There have been a few times these past few weeks that I have been laying down with him in bed and he will just start crying and saying things like - "nobody is my friend", "nobody wants to play with me", "I am a bad boy", "I hurt... whoever he might have had a run in with that day".
This kills me. Watching my kid cry and be upset, like any mom, kills me. I am not sure where it is all coming from. We certainly don't tell him he is bad or anything negative about him personally. We always focus on the behavior and the choice. I know the same things are practiced at school and at his various therapies.

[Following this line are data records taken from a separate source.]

(** C6: memory from [mmap] is zero, private and goes back. After a private
    anonymous [mmap] the first access to any of its bytes, a page fault, finds the
    page: it is mapped to a frame that was free, full of zeros, with the
    permissions asked for, and no other page changes. [munmap] of the same range
    then leaves the process exactly the areas it had, every page of the user half
    translated and with the contents as before the [mmap], and the frame free. *)
Theorem mmap_touch_munmap view k pid p addr len prot flags fd offset base k1 va :
  k_procs k !! pid = Some p → space_inv (k_mem k) (p_space p) → no_empty (p_space p) →
  0 ≤ addr ≤ LOW_ADDRESS_END → anonymous len prot flags fd offset → (3 ≤ free_count (k_mem k))%nat →
  sys_mmap view pid addr len prot flags fd offset k = Done base k1 → base ≤ va < base + len →
  let v := VirtAddr.vpn_floor va in
  ∃ p1 ppn sp2 m2 sp3 m3,
    k_procs k1 !! pid = Some p1 ∧
    handle_memory_exception (k_mem k1) (p_space p1) va false = Ok (true, sp2, m2) ∧
    is_free (k_mem k) ppn ∧ translate m2 sp2 v = Some (ppn, leaf_flags (MapPermission.from_prot prot)) ∧
    (∀ i, user_byte m2 sp2 v i = Some 0) ∧
    (∀ w i, 0 ≤ w < LOW_VPN_END → w ≠ v → user_byte m2 sp2 w i = user_byte (k_mem k) (p_space p) w i) ∧
    sys_munmap pid base len (put_space pid p1 sp2 m2 k1) = Done 0 (put_space pid p sp3 m3 k) ∧
    user_areas sp3 = user_areas (p_space p) ∧ is_free m3 ppn ∧
    ∀ w i, 0 ≤ w < LOW_VPN_END →
      translate m3 sp3 w = translate (k_mem k) (p_space p) w ∧
      user_byte m3 sp3 w i = user_byte (k_mem k) (p_space p) w i.
Proof.
  intros Hp Hsp Hne Haddr Han Hfree Hmap Hva v. pose proof (an_len _ _ _ _ _ Han) as Hlen.
  rewrite (mmap_anonymous_run view k pid p) in Hmap by (done || lia || apply Han).
  destruct (try_map_spec (k_mem k) (p_space p) addr len (MapPermission.from_prot prot) flags Hsp Haddr
    Hlen (from_prot_perm prot) (an_fixed _ _ _ _ _ Han))
    as [(s & sp1 & Ht & Hsp1 & Hlo & Hend & Hrf & _ & Har & Hpt)|[Ht _]]; rewrite Ht in Hmap; [|done].
  assert (Hs0 : 0 ≤ s) by (pose proof (vpn_floor_nonneg (Z.max MMAP_START addr) ltac:(lia)); lia).
  pose proof (div_ceil_spec len PAGE_SIZE ltac:(done)) as Hdc. fold (npages len) in Hdc.
  pose proof (npages_pos len ltac:(lia)) as Hnp. injection Hmap as <- <-.
  rewrite page_start_mul in Hva |- * by (rewrite LOW_VPN_END_eq in *; lia).
  assert (Hle : s * PAGE_SIZE + len ≤ LOW_ADDRESS_END) by (unfold_config; lia).
  destruct (map_range s len Hs0 ltac:(lia) Hle) as (Hal & _ & _ & Hr & Hin).
  destruct (Hin va Hva) as [Hva0 Hv]. fold v in Hv.
  set (area := area_new s (s + npages len) (MapPermission.from_prot prot) Lazy) in *.
  destruct (handle_memory_exception_spec (k_mem k) sp1 va Hsp1 Hva0 Hfree) as (_ & _ & Hfault & _).
  destruct (Hfault area) as (ppn & sp2 & m2 & He & Hsp2 & Hppn & Ht2 & Hz & Hother & (x & a' & Hx & Har2 & Hs' & He' & Hty));
    [exists s; rewrite Har, lookup_insert_eq; split; [done|exact Hv]|done..|].
  assert (x = s) as ->. { destruct Hsp1 as (M1 & _ & Hi1). by destruct (area_range _ _ _ _ Hi1 Hx) as [<- _]. }
  assert (Hframe : unbacked_map a' !! v = Some ppn).
  { apply (lazy_frame m2 sp2 s a' v ppn (leaf_flags (a_perm area)) Hsp2); [by rewrite Har2, lookup_insert_eq|done| |exact Ht2].
    unfold in_area. by rewrite Hs', He'. }
  rewrite Har, insert_insert_eq in Har2.
  assert (Hout : ∀ w, 0 ≤ w < LOW_VPN_END → w ≠ v → translate m2 sp2 w = translate (k_mem k) (p_space p) w ∧
    ∀ i, user_byte m2 sp2 w i = user_byte (k_mem k) (p_space p) w i).
  { intros w Hw Hwv. destruct (Hother w Hw Hwv) as [Htw Hb]. rewrite Htw. split; [unfold translate; by rewrite Hpt|].
    intros i. rewrite Hb. unfold user_byte, translate. by rewrite Hpt. }
  destruct (unmap_inserted (k_mem k) (p_space p) m2 sp2 s len a' Hsp Hne Hsp2 Hs0 ltac:(lia) Hle Hrf Har2 Hs' He')
    as (sp3 & m3 & Hun & Heq & Hfr & Hback).
  { intros w Hw Hwr. apply Hout; [done|]. intros ->. done. }
  exists (P.with_space p sp1), ppn, sp2, m2, sp3, m3. rewrite !put_space_twice.
  split; [apply put_space_lookup|]. split; [exact He|]. split; [done|]. split; [exact Ht2|]. split; [exact Hz|].
  split; [intros w i Hw Hwv; by apply Hout|]. split; [|split; [done|split; [|done]]].
  - rewrite (munmap_run _ pid (P.with_space p sp2)); [|apply put_space_lookup|unfold_config; lia|lia|done|done].
    simpl. rewrite Hun. f_equal. apply put_space_twice.
  - apply Hfr, elem_of_frames_of. by exists v.
Qed.
End mem.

To add to it, we are back to a crappy sleep schedule. He does now fall back to sleep but wakes up at a minimum 5 times per night. I know this since, I sleep with him and in turn am up also at least 5 times per night. He seems tired and cranky during the day and I have no doubt that this interrupted sleep pattern is affecting his mood and behavior.
I also have to admit that I think he is picking up on our (Jay and my) stress. These past few weeks have been crazy. I wont go into my run in with the school psychologist but for those that know the story, know that I cried for almost two whole days. We have both also had personal stress to add, not to mention the lack of job security for Jay.
Good times here at our house!!! Come on over!!! I am convinced, it is the least relaxing place to be!!
I hope you sense my sarcasm. I know that with all this we are still tremendously blessed. I know that millions would trade with us in a heartbeat. I do get all that.
It is just there are times that I still get furious. I still wonder what life would be like to be a "normal" family. What it would be like to just hang out with my kids all day instead of spending all our time at therapies and doctor appointments. I wonder what it feels like to go to kindergarten registration and not have to meet 5 different people who will be working with our kid. Only to know that, hey, mainstream just might not work out. Hell, I wonder what it would be like to go out to eat and my kid can eat whatever he wants.
I am sorry if all that sounds selfish but I am just being honest. Now, you know why I have avoided posting. Aren't you glad you stopped by?
Yes, I focus on the good. Yes, we do all of this because we want to and the diet and therapies are elective. We know they work.
I just wish after three years, this still did not hurt so much. I wonder if there will ever be a day where I feel like I can just breath again. I feel like we have been running a marathon for three years and I can see the finish line but...we....just.... can't.... seem.... to...reach.. it!